Organic are freeform and curved that represent living things such as people, trees, animals, or flowers.
Abstract are simplified, flat shapes of three-dimensional things that we can recognize, but which may not look real.
Positive Shape is the figure or object.
Negative shape is the area around the figure or object.
Line is a mark made by a pointed tool –brush, pencil, pen, etc. It can vary in width, direction, curvature, length, or color.
Types of Lines:
Hatching are lines drawn at an angle and parallel or close together. The farther apart the lines are they create a lighter the value; the closer together the lines are they create a darker value.
Cross-hatching are parallel lines that cross each other. The farther apart the lines are they create a lighter the value; the closer together the lines are they create a darker value.
Gestural lines indicate movement.
Expressive lines are heavy or light lines to give a stronger or lighter meaning to a line; also, called line quality.
Implied lines could be dots or small dashes, or edges of solid values and colors.
Contour lines define the outline of something showing the edges of forms and shapes.
Texture refers to the surface quality, both simulated and actual, of artwork. It is how the surface of something feels or looks.
Types of texture:
Actual texture is how a surface feels. They are described with words like soft, smooth, rough, and crisp.
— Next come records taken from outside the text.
(** * ForenSight: the case-analysis pipeline

    A shallow embedding of the backend services that make up the analysis
    pipeline (evidenceService, frameExtractionService, geminiClient,
    nanoBananaService, analysisOrchestrator and the SQLite tables they use),
    followed by the properties of the pipeline.

    Conventions of the embedding.
    - Asynchronous code is sequential in the source (every call is awaited),
      so a promise is modelled by its outcome: a value or a thrown error.
    - The database, the emitted progress events, the uuid supply and a
      logical clock are threaded through a state-and-exception monad.  State
      changes made before a [throw] survive it, as in the source.
    - External collaborators (file system, ffmpeg, the Gemini API) are an
      oracle [Env].  API calls take the logical clock, so two calls with the
      same arguments may answer differently.
    - [uuidv4 ()] is modelled as a supply that never hands out the same
      identifier twice.
    - JavaScript numbers are modelled by exact rationals (with the two
      infinities and NaN where the source can produce them); rounding of
      doubles is not modelled.
    - A parsed reply has the field types of its interface, except where
      [run] maps over one of its arrays: there the value may be something
      else than an array and an element may be [null], and either makes
      [run] throw a [TypeError].
    - Console logging and the [setTimeout] delays are omitted; emoji glyphs
      are left out of display strings. *)

From Stdlib Require Import String Ascii List Bool Arith PeanoNat ZArith QArith Qround Lia.
From Stdlib Require Import Sorted DecimalString DecimalNat.
Import ListNotations.

Open Scope string_scope.
Open Scope list_scope.
Open Scope nat_scope.

Infix "^^" := String.append (at level 60, right associativity).

(* ================================================================== *)
(** ** JavaScript string helpers *)

Module Js.

(** [String(n)] for a non-negative integer. *)
Definition showNat (n : nat) : string :=
  NilZero.string_of_uint (Nat.to_uint n).

(** [hay.startsWith(needle)] *)
Definition startsWith (hay needle : string) : bool := String.prefix needle hay.

(** [hay.includes(needle)] *)
Fixpoint includes (hay needle : string) : bool :=
  if String.prefix needle hay then true
  else match hay with
       | EmptyString => false
       | String _ rest => includes rest needle
       end.

(** [s.substring(0, n)] *)
Definition take (n : nat) (s : string) : string := String.substring 0 n s.

(** [s.slice(1)] *)
Definition slice1 (s : string) : string :=
  match s with
  | EmptyString => EmptyString
  | String _ rest => rest
  end.

Definition isSpace (c : ascii) : bool :=
  let n := nat_of_ascii c in
  (n =? 32) || ((9 <=? n) && (n <=? 13)).

(** [s.trim().length === 0] *)
Fixpoint isBlank (s : string) : bool :=
  match s with
  | EmptyString => true
  | String c rest => isSpace c && isBlank rest
  end.

(** [xs.join(sep)] *)
Definition join (sep : string) (xs : list string) : string := String.concat sep xs.

(** Truthiness of an optional string: [undefined] and [""] are falsy. *)
Definition truthy (o : option string) : bool :=
  match o with
  | Some (String _ _) => true
  | _ => false
  end.

(** [o || d] on strings. *)
Definition orElse (o : option string) (d : string) : string :=
  match o with
  | Some (String c r) => String c r
  | _ => d
  end.

(** [o || []] on arrays: every array, even the empty one, is truthy. *)
Definition orEmpty {A : Type} (o : option (list A)) : list A :=
  match o with
  | Some l => l
  | None => []
  end.

(** [path.join(a, b)], without normalisation of dot segments. *)
Definition pathJoin (a b : string) : string := a ^^ "/" ^^ b.

End Js.

(* ================================================================== *)
(** ** Data model (models/schemas.ts, shared/types.ts) *)

Inductive EvidenceType := Image | Video | Audio | Text | Document.

Definition EvidenceType_eqb (a b : EvidenceType) : bool :=
  match a, b with
  | Image, Image | Video, Video | Audio, Audio | Text, Text
  | Document, Document => true
  | _, _ => false
  end.

Definition showType (t : EvidenceType) : string :=
  match t with
  | Image => "image" | Video => "video" | Audio => "audio"
  | Text => "text" | Document => "document"
  end.

Inductive CaseStatus := Pending | Running | Completed | Errored.

(** The [derived] object of an evidence item.  Every field is optional: the
    row is created with [{}] and the processor adds fields with an object
    spread over the previous value. *)
Record Derived := mkDerived {
  summary : option string;
  tags : option (list string);
  transcript : option string;
  frameIds : option (list string);
  frameCount : option nat;
  analyzedFrameCount : option nat;
  fullText : option string;
  charCount : option nat;
  truncated : option bool;
  error : option string
}.

Definition emptyDerived : Derived :=
  mkDerived None None None None None None None None None None.

Record EvidenceItem := mkEvidence {
  ev_id : string;
  ev_caseId : string;
  ev_type : EvidenceType;
  originalFilename : string;
  storageUrl : string;
  uploadedAt : string;
  derived : option Derived
}.

Record FrameDerived := mkFrameDerived {
  fd_summary : string;
  fd_tags : list string
}.

Record FrameEvidence := mkFrame {
  fr_id : string;
  parentEvidenceId : string;
  timeSeconds : nat;
  fr_storageUrl : string;
  fr_derived : option FrameDerived
}.

(** [e.derived?.summary] and friends. *)
Definition derivedSummary (e : EvidenceItem) : option string :=
  match derived e with Some d => summary d | None => None end.
Definition derivedTags (e : EvidenceItem) : option (list string) :=
  match derived e with Some d => tags d | None => None end.
Definition derivedTranscript (e : EvidenceItem) : option string :=
  match derived e with Some d => transcript d | None => None end.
Implied or simulated texture is on smooth, flat paper, but made to look like really texture.
Value refers to dark and light; the value scale refers to black and white with all gradations of gray in between. Value contrasts help us to see and understand a two-dimensional work of art.
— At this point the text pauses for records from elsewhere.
(** C3, as stated, fails: a malformed token and an expired one are both
    refused, for different reasons, and the two responses differ. *)
Lemma failure_reason_is_visible :
  Jwt.verify "garbage" (JWT_SECRET late_world) (clock late_world)
    = Threw (Jwt.JsonWebTokenError "jwt malformed") /\
  Jwt.verify sample_token (JWT_SECRET late_world) (clock late_world)
    = Threw Jwt.TokenExpiredError /\
  response (snd (serve GET_family (request_with (Some "Bearer garbage"))
                   late_world))
  <> response (snd (serve GET_family sample_request late_world)).
Proof. repeat split; [vm_compute; reflexivity ..|]. vm_compute. discriminate. Qed.

Lemma split_single_inv (sep : ascii) (s b : string) :
  split sep s = [b] -> s = b /\ free_of sep b = true.
Proof.
  revert b. induction s as [|c s IH]; cbn; intros b.
  - intros [= <-]. split; reflexivity.
  - destruct (Ascii.eqb c sep) eqn:E.
    + intros H. injection H as _ H. now apply split_nonempty in H.
    + destruct (split sep s) as [|p ps] eqn:Es.
      * now apply split_nonempty in Es.
      * intros [= <- ->]. destruct (IH p eq_refl) as [-> Hf].
        cbn. now rewrite E, Hf.
Qed.

Lemma split_pair_inv (sep : ascii) (s a b : string) :
  split sep s = [a; b] ->
  s = a ++ String sep b /\ free_of sep a = true /\ free_of sep b = true.
Proof.
  revert a. induction s as [|c s IH]; cbn; intros a.
  - discriminate.
  - destruct (Ascii.eqb_spec c sep) as [->|Hne].
    + intros [= <- H]. apply split_single_inv in H as [-> Hf]. auto.
    + destruct (split sep s) as [|p ps] eqn:Es; [discriminate|].
      intros [= <- ->]. destruct (IH p eq_refl) as (-> & Ha & Hb).
      cbn. apply Ascii.eqb_neq in Hne. now rewrite Hne, Ha.
Qed.

(** What Node hands over ends in no space. *)
Lemma trim_end_keeps_no_space (s t : string) : Http.trim_end s <> t ++ " ".
Proof.
  revert t. induction s as [|c s IH]; intros t; cbn.
  - destruct t; discriminate.
  - destruct (Http.trim_end s) as [|k ks] eqn:E.
    + destruct (Http.is_ows c) eqn:Ec.
      * destruct t; discriminate.
      * destruct t as [|a [|b t]]; cbn; try discriminate.
        intros [= ->]. discriminate Ec.
    + destruct t as [|a t]; cbn.
      * discriminate.
      * intros [= _ H]. exact (IH t H).
Qed.
(** * caddypy: the client of Caddy's administrative API

    A shallow embedding of [caddypy/caddy.py] (class [Caddy]) and the
    properties of its request construction, payload normalisation and
    transport call.

    Python values are embedded as the inductive [PyVal]; text ([str]) and
    octets ([bytes]) are Rocq strings over the 8-bit characters of [ascii].
    Exceptions are explicit: a computation ends in [Return v] or
    [Raise e], or in [Beyond] where it leaves the embedded fragment of the
    Python runtime.  The network and the standard output are a trace of
    events threaded through the calls. *)

From Stdlib Require Import String Ascii List ZArith Bool Lia DecimalString.
Import ListNotations.
Open Scope string_scope.

(** ** Text *)

(** [str(n)] for a Python [int]. *)
Definition str_of_int (n : Z) : string := NilZero.string_of_int (Z.to_int n).

(** Membership of a character in a set of characters given as a string. *)
Fixpoint char_in (c : ascii) (chars : string) : bool :=
  match chars with
  | EmptyString => false
  | String d rest => Ascii.eqb c d || char_in c rest
  end.

(** [s.lstrip(chars)]: every leading character that belongs to [chars] is
    removed. *)
Fixpoint lstrip (chars s : string) : string :=
  match s with
  | EmptyString => EmptyString
  | String c rest => if char_in c chars then lstrip chars rest else s
  end.

(** [tpl.format(a1, ..., an)] for templates whose only replacement field is the
    automatic one, [{}]; every template of the module is of that kind and
    comes with as many arguments as it has fields. *)
Fixpoint format (tpl : string) (args : list string) : string :=
  match tpl with
  | EmptyString => EmptyString
  | String "{" (String "}" rest) =>
      match args with
      | a :: args' => a ++ format rest args'
      | [] => format rest []
      end
  | String c rest => String c (format rest args)
  end.

(** Truth value of an optional string: [None] and [''] are false. *)
Definition truthy (o : option string) : bool :=
  match o with
  | Some (String _ _) => true
  | _ => false
  end.

(** The string behind an argument that passed the truth test. *)
Definition the_str (o : option string) : string :=
  match o with
  | Some s => s
  | None => EmptyString
  end.

(** ** The client object *)

Record Caddy := Caddy_init {
  host : string;
  port : Z;
  protocol : string;
  headers_origin : option string
}.

Definition default_port : Z := 2019.
Definition default_protocol : string := "http".

(** [Caddy(host)] with the defaults of [__init__]. *)
Definition Caddy_default (h : string) : Caddy :=
  Caddy_init h default_port default_protocol None.
(** * core/block.go of go-nebulas: a shallow embedding and its properties

    The Go methods of [Block] mutate blocks through pointers (the ancestor
    walk of [LinkParentBlock] writes the height of every block it visits), so
    the embedding threads a [World] (a heap of blocks addressed by location,
    and the shared transaction pool) through a small state-and-failure monad.
    The collaborators that live in other packages (state trie, transaction
    engine, protobuf codec, SHA3) are the operations of the class
    [Collaborators], the consensus backend is an argument of [Verify];
    module [Ref] gives a small executable implementation of them, on which
    concrete runs are evaluated. *)

From Stdlib Require Import ZArith Strings.String Strings.Byte.
From stdpp Require Import base option list gmap.

Local Open Scope Z_scope.

(** ** Value types *)

(** [Hash] and [Address] are Go byte slices ([type Hash []byte]). *)
Definition Hash : Type := list byte.
Definition Address : Type := list byte.

#[global] Instance byte_eq_dec : EqDecision byte := Byte.byte_eq_dec.

(** Modelled from the spec: [Hash.Equals], which core/types.go defines,
    after "opaque fixed-size byte identifiers with equality": two hashes are
    equal when they hold the same bytes. *)
Definition Hash_Equals (a b : Hash) : bool := bool_decide (a = b).

(** Go's [uint64] arithmetic wraps around. *)
Definition wrap64 (z : Z) : Z := z mod 2 ^ 64.

(** [BlockReward] given to coinbase. *)
Definition BlockReward : Z := 16.

(** Errors in block, and errors handed back by collaborators. *)
Inductive error : Type :=
| ErrInvalidBlockHash
| ErrInvalidBlockStateRoot
| ErrCollaborator (msg : string).

#[global] Instance error_eq_dec : EqDecision error.
Proof. solve_decision. Defined.

(** Modelled from the spec: the record [corepb.Account], generated into
    core/pb; [rewardCoinbase] touches only its [Balance] field, a
    [uint64]. *)
Record Account : Type := mkAccount { Balance : Z }.

(** Modelled from the spec: [byteutils.FromUint64] and [byteutils.FromInt64],
    which util/byteutils defines, after "nonce as 8-byte big/little-endian"
    and "timestamp as 8-byte signed integer encoding". The big-endian order
    is taken; no property below depends on the order. *)
Definition byte_of_Z (z : Z) : byte :=
  default x00 (Byte.of_N (Z.to_N (z mod 256))).

Fixpoint be_bytes (n : nat) (v : Z) : list byte :=
  match n with
  | O => []
  | S n' => byte_of_Z (Z.shiftr v (8 * Z.of_nat n')) :: be_bytes n' v
  end.

Definition FromUint64 (v : Z) : list byte := be_bytes 8 (wrap64 v).
Definition FromInt64 (v : Z) : list byte := be_bytes 8 (wrap64 v).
Space is a three-dimensional volume that can be empty or filled with objects.
Sculptors work with actual space and work in dimensions of height, width, and depth.
Painters work with implied space and work in dimensions of height, and width. They create the illusion of depth in their work.
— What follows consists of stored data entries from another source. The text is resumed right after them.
(** * StreamVault: the transcription adapter [backend/scripts/transcribe.py]

    A shallow embedding of the script: the function [transcribe] and the
    entry point under [if __name__ == "__main__"], followed by the
    properties of the adapter's observable contract.

    The two speech-recognition libraries, the accelerator probe, the
    environment and the filesystem are outside the script.  They are
    gathered in a record [world] of oracles; every call the script makes
    to them is logged, with its arguments, in a trace of [event]s, so that
    "is invoked with", "is never invoked" and "prints" are statements about
    that trace.

    Python strings are embedded as [string]: a character is one code point
    below 256.  [print(json.dumps(d))] writes the JSON text of [d] on one
    line; the model records the object [d] itself, with its keys in
    insertion order, which is the order [json.dumps] emits them in. *)

From Stdlib Require Import String Ascii List Bool ZArith NArith Lia Floats.
Import ListNotations.
Local Open Scope list_scope.
Local Open Scope string_scope.

(** ** Python strings: [str.strip], [str.join], truth value *)

Module PyStr.

(** [str.isspace] on one character, for the code points below 256:
    U+0009..U+000D, U+001C..U+0020, U+0085 and U+00A0. *)
Definition isspace (c : ascii) : bool :=
  let n := N_of_ascii c in
  (((9 <=? n) && (n <=? 13)) || ((28 <=? n) && (n <=? 32))
   || (n =? 133) || (n =? 160))%N.

Fixpoint lstrip (s : string) : string :=
  match s with
  | EmptyString => EmptyString
  | String c s' => if isspace c then lstrip s' else s
  end.

Fixpoint rstrip (s : string) : string :=
  match s with
  | EmptyString => EmptyString
  | String c s' =>
      match rstrip s' with
      | EmptyString => if isspace c then EmptyString else String c EmptyString
      | r => String c r
      end
  end.

(** [s.strip()] *)
Definition strip (s : string) : string := rstrip (lstrip s).

(** [sep.join(parts)] *)
Fixpoint join (sep : string) (parts : list string) : string :=
  match parts with
  | [] => ""
  | [p] => p
  | p :: rest => p ++ sep ++ join sep rest
  end.

(** The truth value of a string: only the empty string is falsy. *)
Definition truthy (s : string) : bool :=
  match s with
  | EmptyString => false
  | String _ _ => true
  end.

(** Every character of [s] is whitespace. *)
Fixpoint all_space (s : string) : bool :=
  match s with
  | EmptyString => true
  | String c s' => isspace c && all_space s'
  end.

(** The last character of a string, when it has one. *)
Fixpoint last_char (s : string) : option ascii :=
  match s with
  | EmptyString => None
  | String c EmptyString => Some c
  | String _ s' => last_char s'
  end.

Definition first_char (s : string) : option ascii :=
  match s with
  | EmptyString => None
  | String c _ => Some c
  end.

Definition is_space_opt (o : option ascii) : bool :=
  match o with
  | None => false
  | Some c => isspace c
  end.

(** [t] is [s] trimmed of leading and trailing whitespace: [s] is [t]
    between two runs of whitespace, and [t] neither starts nor ends with
    a whitespace character. *)
Definition trimmed_of (s t : string) : Prop :=
  (exists l r, s = l ++ t ++ r /\ all_space l = true /\ all_space r = true)
  /\ is_space_opt (first_char t) = false
  /\ is_space_opt (last_char t) = false.

End PyStr.

(** ** Python values, dictionaries and exceptions *)

(** The values the script stores in the dictionaries it prints. *)
Inductive pyvalue : Type :=
| PyNone
| PyBool (b : bool)
| PyStr (s : string)
| PyFloat (f : float).

(** A dictionary with string keys, in insertion order. *)
Definition dict : Type := list (string * pyvalue).

Fixpoint dict_get (d : dict) (k : string) : option pyvalue :=
  match d with
  | [] => None
  | (k', v) :: d' => if String.eqb k k' then Some v else dict_get d' k
  end.

Definition keys (d : dict) : list string := map fst d.

(** The place of an exception in the class hierarchy, as far as the
    [except] clauses of the script tell classes apart. *)
Inductive exc_class : Type :=
| ImportError      (* ImportError and its subclasses, e.g. ModuleNotFoundError *)
| Exception        (* any other subclass of Exception *)
| BaseException.   (* outside Exception: KeyboardInterrupt, SystemExit, ... *)

(** A raised exception: its class and [str(e)]. *)
Record exn : Type := mkExn { exn_class : exc_class; exn_str : string }.

(** [except ImportError] *)
Definition isinstance_ImportError (e : exn) : bool :=
  match exn_class e with
  | ImportError => true
  | _ => false
  end.

(** [except Exception] *)
Definition isinstance_Exception (e : exn) : bool :=
  match exn_class e with
  | ImportError | Exception => true
  | BaseException => false
  end.

(** A bare [except:] *)
Definition isinstance_any (e : exn) : bool := true.

(** ** The outside world *)

Inductive outcome (A : Type) : Type :=
| Normal (a : A)
| Raised (e : exn).
Arguments Normal {A} a.
Arguments Raised {A} e.

(** One item of the lazy sequence returned by the primary backend. *)
Record Segment : Type := mkSegment { text : string }.

(** The generator of segments: it yields [yielded] in order, then stops,
    or raises [failure] where inference fails part-way. *)
Record segment_stream : Type := mkStream {
  yielded : list Segment;
  failure : option exn
}.

(** The metadata returned with the segments ([info]). *)
Record TranscriptionInfo : Type := mkInfo {
  info_language : option string;   (* [None] models Python's None *)
  info_duration : float
}.

(** An instance of [faster_whisper.WhisperModel]: its method [transcribe]
    with the arguments [audio, language, beam_size, word_timestamps,
    vad_filter]. *)
Record fw_model : Type := mkFwModel {
  fw_transcribe :
    string -> option string -> Z -> bool -> bool ->
    outcome (segment_stream * TranscriptionInfo)
}.

(** The dictionary returned by the secondary backend: [result["text"]]
    and the key ["language"], which may be missing. *)
Record whisper_result : Type := mkWhisperResult {
  wr_text : string;
  wr_language : option string
}.

(** A model of the [whisper] library: [model.transcribe(audio, language)]. *)
Record whisper_model : Type := mkWhisperModel {
  w_transcribe : string -> string -> outcome whisper_result
}.

Record world : Type := mkWorld {
  argv : list string;                        (* sys.argv *)
  path_exists : string -> bool;              (* os.path.exists *)
  environ : string -> option string;         (* os.environ *)
  import_faster_whisper : option exn;        (* [None]: the import succeeds *)
  import_torch : option exn;
  mps_is_available : outcome bool;           (* torch.backends.mps.is_available() *)
  WhisperModel : string -> string -> string -> outcome fw_model;
  import_whisper : option exn;
  load_model : string -> outcome whisper_model   (* whisper.load_model *)
}.

(** What the script does to the world, in order. *)
Inductive event : Type :=
| EvImportFasterWhisper
| EvImportTorch
| EvMpsIsAvailable
| EvWhisperModel (model_size device compute_type : string)
| EvFwTranscribe (audio_path : string) (language : option string)
                 (beam_size : Z) (word_timestamps vad_filter : bool)
| EvImportWhisper
| EvLoadModel (name : string)
| EvWhisperTranscribe (audio_path language : string)
| EvPathExists (path : string)
| EvPrint (d : dict).

(** ** Computations: a trace and a value or a raised exception *)

Definition py (A : Type) : Type := list event * outcome A.

Definition ret {A} (a : A) : py A := ([], Normal a).

Definition raise {A} (e : exn) : py A := ([], Raised e).

Definition bind {A B} (m : py A) (k : A -> py B) : py B :=
  match m with
  | (tr, Normal a) => let (tr', r) := k a in ((tr ++ tr')%list, r)
  | (tr, Raised e) => (tr, Raised e)
  end.

Notation "x <- m ;; k" := (bind m (fun x => k))
  (at level 61, m at next level, right associativity).
Notation "' pat <- m ;; k" := (bind m (fun x => match x with pat => k end))
  (at level 61, pat pattern, m at next level, right associativity).
Notation "m ;; k" := (bind m (fun _ => k))
  (at level 61, right associativity).

(** An [import] statement. *)
Definition import_ (ev : event) (r : option exn) : py unit :=
  ([ev], match r with None => Normal tt | Some e => Raised e end).

(** A call into a library, logged as [ev]. *)
Definition call {A} (ev : event) (r : outcome A) : py A := ([ev], r).

(** [try: body  except C1 as e: h1  except C2 as e: h2 ...]: the first
    clause whose class test accepts the exception handles it; an exception
    raised by a handler is not handled by its sibling clauses. *)
Fixpoint select_handler {A} (handlers : list ((exn -> bool) * (exn -> py A)))
    (e : exn) : option (exn -> py A) :=
  match handlers with
  | [] => None
  | (test, h) :: rest => if test e then Some h else select_handler rest e
  end.

Definition try_except {A} (body : py A)
    (handlers : list ((exn -> bool) * (exn -> py A))) : py A :=
  match body with
  | (tr, Normal a) => (tr, Normal a)
  | (tr, Raised e) =>
      match select_handler handlers e with
      | Some h => let (tr', r) := h e in ((tr ++ tr')%list, r)
      | None => (tr, Raised e)
      end
  end.

(** ** [transcribe] *)

(** [os.environ.get(key, default)] *)
Definition environ_get (w : world) (key default : string) : string :=
  match environ w key with
  | Some v => v
  | None => default
  end.

(** Lines 26-32: the probe for Metal/MPS.  It receives and returns the two
    variables [device] and [compute_type] it may assign. *)
Definition probe_mps (w : world) (device compute_type : string)
  : py (string * string) :=
  try_except
    (import_ EvImportTorch (import_torch w) ;;
     available <- call EvMpsIsAvailable (mps_is_available w) ;;
     if available : bool
     then ret ("cpu", "int8")
     else ret (device, compute_type))
    [(isinstance_any, fun _ => ret (device, compute_type))].

(** Lines 45-47: the loop over the generator [segments], appending each
    stripped text to [text_parts]. *)
Fixpoint collect_segments (segments : list Segment) (stop : option exn)
    (text_parts : list string) : py (list string) :=
  match segments with
  | [] =>
      match stop with
      | None => ret text_parts
      | Some e => raise e
      end
  | segment :: rest =>
      collect_segments rest stop (text_parts ++ [PyStr.strip (text segment)])%list
  end.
Depth is shows distance, or perspective. Things get smaller and less sharp as they get farther away. Forms overlap each other and colors become less intense in the distance.
Types of Perspective:
Atmospheric perspective shows depth, or distance, in an artwork by using a few, or all of the following techniques.
· Size= The farther away something is the smaller it gets. The closer the object is the larger it gets.
· Placement= Putting objects towards the top of the paper gives the illusion of being farther away. Putting objects towards the bottom of the paper gives the illusion of being close to the viewer.
· Overlapping= Gives the illusions of objects moving back in space.
· Shading= By adding Values(shading) to an object, it gives the illusion that the object is three-dimensional on a flat surface
· Value and Focus= Objects that are close to us are intense in color/value, and have sharp, detailed edges. Objects in the distance become blurry, and fade in color and value.
Linear perspective is when straight lines and edges seem to come together at a distant point (vanishing point). There can be 1, 2, or 3 vanishing points depending on the point of view of the drawing.
Positive space (similar to Positive Shape)-Sculptures, architecture, and people take up positive space.
Negative space (similar to Negative Shape- The space around and between the forms is called negative space.
Form describes objects that are three-dimensional, having length, width, and height.
Three-dimensional forms can be viewed from many angles – each one different from the others.